Proginova instruction for use
Reed more and buy Proginova on this page
See also - Cyclo-Proginova
1 tablet (tablet) of Proginova contains 2 mg of estradiol valerate.
Additionally: 46.25 mg of lactose monohydrate; 3 mg of povidone 25,000; 26.2 mg of corn starch; 2,4 mg of talc; 33.54 mg of crystalline sucrose; 0.15 mg magnesium stearate; 3,719 mg of macrogol 6000; 0.323 mg of povidone 700,000; 14.572 mg precipitated calcium carbonate; 0.205 mg 85% glycerol; 7,104 mg of talc, 0.411 mg of titanium dioxide; 0.075 mg of montangicolic wax; 0.051 mg of indigocarmine.
Form of issue
Therapeutic Proginova is produced in the form of pills (tablets) No. 21 in a pack.
Filling shortage of endogenous estrogen (estrogenic).

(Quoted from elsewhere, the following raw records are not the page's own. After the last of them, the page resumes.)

(** * itdepends: dual-stream capture and realtime transcription client

    A shallow embedding of [src/itdepends/core/transcribe.py] and
    [src/itdepends/core/audio_capture.py].

    Modelling conventions.
    - Python [str] is a [string]; every [ascii] stands for one code point
      below 256.
    - Clock readings ([time.time()]) are inputs, taken as rationals.
    - Audio samples (numpy float arrays) are lists of real numbers: the
      arithmetic is the exact one, rounding is not modelled.
    - Byte buffers are [list byte].
    - A [try ... except: pass] block is a function into [option]; [None]
      is the swallowed exception. *)

From Stdlib Require Import String Ascii Strings.Byte.
From Stdlib Require Import Bool Arith ZArith QArith Lia.
From Stdlib Require Import Reals Lra.
From Stdlib Require Import List.
Import ListNotations.

Close Scope Q_scope.
Close Scope string_scope.
Open Scope list_scope.

Set Implicit Arguments.

(** ** Python helpers *)

Module Py.

(** [str.isspace] on one code point: TAB..CR, FS..US, SPACE, NEL, NBSP. *)
Definition is_space_char (c : ascii) : bool :=
  let n := nat_of_ascii c in
  ((9 <=? n) && (n <=? 13) || (28 <=? n) && (n <=? 32)
   || (n =? 133) || (n =? 160))%nat.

Pharmacodynamics and pharmacokinetics
Estradiol valerate, which is an active ingredient in Proginova, is estrogen (a female sex hormone), which when taken orally (inward) is converted into the human body in its natural 17β-estradiol. When taking this medication, the hormonal synthesis in the body itself is not actually registered and there is no suppression of the process of exit from the ovary of the ovum, so the use of Proginova and ovulation are compatible.

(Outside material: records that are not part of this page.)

Lemma days_before_month_year (y m : Z) :
  1 <= m <= 12 ->
  0 <= days_before_month y m
  /\ days_before_month y m + days_in_month y m
     <= 365 + (if is_leap y then 1 else 0).
Proof.
  intros Hm. month_cases m;
    unfold days_before_month, days_in_month; simpl;
    destruct (is_leap y); lia.
Qed.

Lemma days_before_month_next (y m : Z) :
  1 <= m < 12 ->
  days_before_month y (m + 1) = days_before_month y m + days_in_month y m.
Proof.
  intros Hm. month_cases m; try lia;
    unfold days_before_month, days_in_month; simpl;
    destruct (is_leap y); lia.
Qed.

Lemma days_before_month_mono (y m1 m2 : Z) :
  1 <= m1 -> m1 <= m2 -> m2 <= 12 ->
  days_before_month y m1 <= days_before_month y m2.
Proof.
  intros H1 H12 H2.
  replace m2 with (m1 + Z.of_nat (Z.to_nat (m2 - m1))) by lia.
  assert (m1 + Z.of_nat (Z.to_nat (m2 - m1)) <= 12) as Hb by lia.
  induction (Z.to_nat (m2 - m1)) as [|k IH]; [rewrite Z.add_0_r; lia|].
  rewrite Nat2Z.inj_succ in *.
  replace (m1 + Z.succ (Z.of_nat k)) with (m1 + Z.of_nat k + 1) by lia.
  rewrite days_before_month_next by lia.
  pose proof (days_in_month_bounds y (m1 + Z.of_nat k)).
  specialize (IH ltac:(lia)). lia.
Qed.

Lemma ordinal_lt (a b : DT.t) :
  valid_datetime a -> valid_datetime b ->
  DT.year a < DT.year b
  \/ (DT.year a = DT.year b
      /\ (DT.month a < DT.month b
          \/ (DT.month a = DT.month b /\ DT.day a < DT.day b))) ->
  ordinal a < ordinal b.
Proof.
  intros [Hya [Hma [Hda _]]] [Hyb [Hmb [Hdb _]]] H. unfold ordinal.
  destruct (days_before_month_year (DT.year a) (DT.month a) Hma)
    as [Ha0 Ha1].
  destruct (days_before_month_year (DT.year b) (DT.month b) Hmb)
    as [Hb0 Hb1].
  destruct H as [Hy|[Hy [Hm|[Hm Hd]]]].
  - pose proof (days_before_year_next (DT.year a)) as Hn.
    pose proof (days_before_year_mono (DT.year a + 1) (DT.year b)
                  ltac:(lia)).
    lia.
  - rewrite <- Hy in *.
    pose proof (days_before_month_mono (DT.year a) (DT.month a + 1)
                  (DT.month b) ltac:(lia) ltac:(lia) ltac:(lia)) as Hmono.
    rewrite days_before_month_next in Hmono by lia. lia.
  - rewrite Hy, Hm. lia.
Qed.

Lemma timestamp_lt (a b : DT.t) :
  valid_datetime a -> valid_datetime b ->
  dt_leb a b = true -> dt_leb b a = false ->
  timestamp a < timestamp b.
Proof.
  intros Ha Hb L N. apply dt_leb_cases in L.
  assert (~ (DT.year a = DT.year b /\ DT.month a = DT.month b
             /\ DT.day a = DT.day b /\ DT.second b <= DT.second a)) as Hne.
  { intros [E1 [E2 [E3 E4]]].
    assert (dt_leb b a = true) as C by (apply dt_leb_cases; lia).
    congruence. }
  unfold timestamp.
  destruct Ha as [Hya [Hma [Hda Hsa]]]. destruct Hb as [Hyb [Hmb [Hdb Hsb]]].
  assert (valid_datetime a) as Va by (repeat split; lia).
  assert (valid_datetime b) as Vb by (repeat split; lia).
  destruct L as [Hy|[Hy [Hm|[Hm [Hd|[Hd Hs]]]]]].
  - pose proof (ordinal_lt a b Va Vb (or_introl Hy)). lia.
  - pose proof (ordinal_lt a b Va Vb (or_intror (conj Hy (or_introl Hm)))).
    lia.
  - pose proof (ordinal_lt a b Va Vb
                  (or_intror (conj Hy (or_intror (conj Hm Hd))))).
    lia.
  - unfold ordinal. rewrite Hy, Hm, Hd. lia.
Qed.

Lemma timestamp_le (a b : DT.t) :
  valid_datetime a -> valid_datetime b ->
  dt_leb a b = true -> timestamp a <= timestamp b.
Proof.
  intros Ha Hb L. destruct (dt_leb b a) eqn:N.
  - apply dt_leb_cases in L. apply dt_leb_cases in N.
    assert (DT.year a = DT.year b /\ DT.month a = DT.month b
            /\ DT.day a = DT.day b /\ DT.second a = DT.second b)
      as [E1 [E2 [E3 E4]]] by lia.
    unfold timestamp, ordinal. rewrite E1, E2, E3, E4. lia.
  - pose proof (timestamp_lt a b Ha Hb L N). lia.
Qed.

Lemma dict_set_fresh (k : Z) (v : string) (d : list (Z * string)) :
  ~ In k (map fst d) -> dict_set k v d = d ++ [(k, v)].
Proof.
  induction d as [|[k' v'] t IH]; simpl; intros N; [reflexivity|].
  destruct (Z.eqb_spec k' k) as [E|_]; [exfalso; apply N; now left|].
  f_equal. apply IH. intros I. apply N. now right.
Qed.

(** Marks with pairwise different timestamps each get their own entry. *)
Lemma marks_dict_distinct (ms : list DT.t) :
  NoDup (map timestamp ms) -> marks_dict ms = map mark_item ms.
Proof.
  unfold marks_dict.
  assert (forall acc,
             NoDup (map fst acc ++ map timestamp ms) ->
             fold_left (fun d m => dict_set (timestamp m) (strftime_Y_m m) d)
                       ms acc
             = acc ++ map mark_item ms) as Hgen.
  { induction ms as [|m t IH]; intros acc Hnd; simpl.
    - now rewrite app_nil_r.
    - simpl in Hnd.
      rewrite dict_set_fresh.
      + rewrite IH.
        * rewrite <- app_assoc. reflexivity.
        * rewrite map_app. simpl. rewrite <- app_assoc. exact Hnd.
      + intros I. apply NoDup_remove_2 in Hnd. apply Hnd.
        apply in_or_app. now left. }
  intros Hnd. apply (Hgen [] Hnd).
Qed.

The function of the exogenous estradiol obtained from outside is to compensate for the shortage of female estrogens observed after the formation of menopause and to provide effective therapy for autonomic and psycho-emotional climacteric symptoms (including hot flashes, muscle and joint pain, hyperhidrosis, decreased libido, sleep disturbance, cardialgia, high nervous excitability, headaches, irritability, dizziness, palpitations). Also, the drug helps to reduce the manifestations of involution of the skin and mucous membranes, especially with regard to the genitourinary system (including irritation and dryness in the vagina, urinary incontinence, painful sexual intercourse).

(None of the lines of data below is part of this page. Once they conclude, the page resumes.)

(** [build_design] stops when the top module is not in the netlist; a
    design it returns records the die parameters and the top name, and
    has one square module per cell of the top module, in the order of
    the cells, with the cell's instance name and type and the
    orientation N. *)
Theorem build_design_outline (modules : list (string * Ingest.YosysModule)) (top : string)
    (die_w die_h grid core_margin : Z) (max_side_frac : float) (min_side_px : Z) :
  (Py.dict_get modules top = None ->
   Ingest.build_design modules top die_w die_h grid core_margin max_side_frac min_side_px
   = None) /\
  forall d,
    Ingest.build_design modules top die_w die_h grid core_margin max_side_frac min_side_px
      = Some d ->
    exists topm,
      Py.dict_get modules top = Some topm /\
      Ingest.die d = Ingest.mkDie die_w die_h grid core_margin /\
      Ingest.top d = top /\
      map Design.inst (Ingest.modules_out d) = map fst (Ingest.cells topm) /\
      map Design.type (Ingest.modules_out d)
        = map (fun c => Ingest.cell_type (snd c)) (Ingest.cells topm) /\
      Forall (fun m => Design.orient m = "N"%string /\ Design.h m = Design.w m)
             (Ingest.modules_out d).
Proof.
  split.
  - intros Hnone. unfold Ingest.build_design. rewrite Hnone. reflexivity.
  - intros d Hb.
    destruct (build_design_inv _ _ _ _ _ _ _ _ _ Hb)
      as (topm & mb & sc & Htop & Hmb & _ & Hpack & Hdie & Htopn & _).
    exists topm. split; [exact Htop |]. split; [exact Hdie |]. split; [exact Htopn |].
    destruct (pack_names _ _ _ _ _ _ _ _ _ Hpack) as (H1 & H2 & H3).
    destruct (mods_base_of_names _ _ _ Hmb) as [H4 H5].
    rewrite H1, H2, H4, H5. repeat split; try reflexivity. exact H3.
Qed.

(** The ports of an ingested design are the ports of the top module, in
    their order; the width of each is the number of its bits, and 1 when
    it has none, so it is never below 1. *)
Theorem ingested_port_widths (modules : list (string * Ingest.YosysModule)) (top : string)
    (die_w die_h grid core_margin : Z) (max_side_frac : float) (min_side_px : Z)
    (d : Ingest.DesignOut) (topm : Ingest.YosysModule)
    (Htop : Py.dict_get modules top = Some topm)
    (Hbuild : Ingest.build_design modules top die_w die_h grid core_margin
                max_side_frac min_side_px = Some d) :
  map Design.port_name (Ingest.ports d) = map fst (Ingest.ym_ports topm) /\
  map Design.width (Ingest.ports d)
  = map (fun p => Some (Z.max 1 (Z.of_nat (length (Ingest.port_bits (snd p))))))
        (Ingest.ym_ports topm) /\
  Forall (fun p => exists wd, Design.width p = Some wd /\ (1 <= wd)%Z) (Ingest.ports d).
Proof.
  destruct (build_design_inv _ _ _ _ _ _ _ _ _ Hbuild)
    as (topm' & _ & _ & Htop' & _ & _ & _ & _ & _ & Hports).
  rewrite Htop in Htop'. injection Htop' as <-. rewrite Hports.
  unfold Ingest.ports_of. generalize (Ingest.ym_ports topm). intros ps.
  induction ps as [|[pname pobj] ps (IH1 & IH2 & IH3)]; cbn [map];
    [repeat split; constructor |].
  cbn [Design.port_name Design.width fst snd]. rewrite IH1, IH2.
  assert (Hwd : (if (Z.of_nat (length (Ingest.port_bits pobj)) =? 0)%Z then 1%Z
                 else Z.of_nat (length (Ingest.port_bits pobj)))
                = Z.max 1 (Z.of_nat (length (Ingest.port_bits pobj)))).
  { destruct (Z.eqb_spec (Z.of_nat (length (Ingest.port_bits pobj))) 0); lia. }
  rewrite Hwd. repeat split; try reflexivity.
  constructor; [| exact IH3]. eexists. split; [reflexivity | lia].
Qed.

Lemma ingested_port_widths_witness :
  exists d : Ingest.DesignOut,
    Ingest.build_design Examples.netlist "top" 200 200 5 0 0.5%float 10 = Some d /\
    map Design.width (Ingest.ports d) = [Some 1%Z].
Proof.
  assert (Hb : exists d, Ingest.build_design Examples.netlist "top" 200 200 5 0 0.5%float 10
                         = Some d) by (eexists; vm_compute; reflexivity).
  destruct Hb as [d Hb]. exists d. split; [exact Hb |].
  assert (Htop : Py.dict_get Examples.netlist "top" = Some Examples.netlist_top)
    by reflexivity.
  destruct (ingested_port_widths Examples.netlist "top" 200 200 5 0 0.5%float 10 d
              Examples.netlist_top Htop Hb) as (_ & -> & _).
  reflexivity.
Defined.

(** Row packing is free of overlap by construction: of two modules of
    the ingested design the later one starts at least one grid step to
    the right of the earlier one in the same row, or at least one grid
    step below it. *)
Theorem initial_packing_disjoint (modules : list (string * Ingest.YosysModule))
    (top : string) (die_w die_h grid core_margin : Z) (max_side_frac : float)
    (min_side_px : Z) (d : Ingest.DesignOut)
    (Hgrid : (0 <= grid)%Z)
    (Hbuild : Ingest.build_design modules top die_w die_h grid core_margin
                max_side_frac min_side_px = Some d) :
  forall (i j : nat) (a b : Design.Module_),
    (i < j)%nat ->
    Ingest.modules_out d !! i = Some a -> Ingest.modules_out d !! j = Some b ->
    ((Design.y a = Design.y b /\ Design.x a + Design.w a + grid <= Design.x b) \/
     (Design.y a + Design.h a + grid <= Design.y b))%Z /\
    ~ Geometry.overlap (Gui.module_rect a) (Gui.module_rect b).
Proof.
  destruct (build_design_inv _ _ _ _ _ _ _ _ _ Hbuild)
    as (topm & mb & sc & _ & _ & Hsc & Hpack & _).
  pose proof (scale_of_min_side _ _ _ _ _ _ _ _ Hsc) as Hms.
  assert (Hmin : (0 <= Ingest.min_side sc)%Z) by lia.
  destruct (pack_modules sc die_w grid core_margin mb Hgrid Hmin _ _ _ _
              (Z.le_refl _) (Z.le_refl 0) Hpack) as (_ & _ & Hall & Hsorted).
  intros i j a b Hij Hi Hj.
  pose proof (StronglySorted_lookup _ _ Hsorted i j a b Hij Hi Hj) as Hsep.
  split; [exact Hsep |].
  rewrite Forall_forall in Hall.
  pose proof (Hall a (list_elem_of_lookup_2 _ _ _ Hi)) as Ha.
  pose proof (Hall b (list_elem_of_lookup_2 _ _ _ Hj)) as Hb.
  unfold Geometry.overlap, Gui.module_rect, Qt.left, Qt.right, Qt.top, Qt.bottom.
  cbn [Qt.rx Qt.ry Qt.rwidth Qt.rheight]. cbv beta in *. lia.
Qed.

Lemma initial_packing_disjoint_witness :
  (0 <= 5)%Z /\
  exists (d : Ingest.DesignOut) (a b : Design.Module_),
    Ingest.build_design Examples.netlist "top" 200 200 5 0 0.5%float 10 = Some d /\
    Ingest.modules_out d !! 0%nat = Some a /\ Ingest.modules_out d !! 1%nat = Some b /\
    ~ Geometry.overlap (Gui.module_rect a) (Gui.module_rect b).
Proof.
  assert (H5 : (0 <= 5)%Z) by lia. split; [exact H5 |].
  assert (Hb : exists d a b,
             Ingest.build_design Examples.netlist "top" 200 200 5 0 0.5%float 10 = Some d /\
             Ingest.modules_out d !! 0%nat = Some a /\
             Ingest.modules_out d !! 1%nat = Some b)
    by (eexists _, _, _; vm_compute; repeat split; reflexivity).
  destruct Hb as (d & a & b & Hb & Ha & Hb').
  exists d, a, b. split; [exact Hb |]. split; [exact Ha |]. split; [exact Hb' |].
  apply (initial_packing_disjoint Examples.netlist "top" 200 200 5 0 0.5%float 10 d
           H5 Hb 0%nat 1%nat a b ltac:(lia) Ha Hb').
Defined.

Replacement hormone therapy (HRT) with an appropriately selected dosage of estrogen, which is found in Proginova's medication, during the postmenopause is favorable for reducing bone resorption, and also inhibits or completely eliminates the loss of bone tissue. The positive effect of prolonged HRT has been proven with respect to the risk of peripheral bone fractures in postmenopausal women. In the case of discontinuation of HRT, the rates of reduction in bone mass of patients were observed, comparable to those characteristic of the period immediately after menopause. However, complete restoration of bone tissue to pre-menopausal values during HRT was not proven.
The beneficial effects of HRT have also been observed with respect to skin density, collagen concentration in the skin, and even in terms of slowing down the formation of wrinkles. Conducting such therapy leads to a decrease in LDL and total cholesterol levels and an increase in the content of HDL and triglycerides. Adherence to the treatment of gestagens to a certain extent can interfere with the effect of estradiol on metabolic processes. In general, metabolic effects of HRT are regarded as positive and contribute to reducing the risk of cardiovascular pathology in women during the postmenopause.
When passing therapy with Proginova using women with a non-removed uterus, in order to reduce their possible hyperplasia of the endometrium and the appearance of adenocarcinoma, a parallel reception of the progestogen (a restraining factor for endometrial growth) is shown for at least 10 days in each cycle.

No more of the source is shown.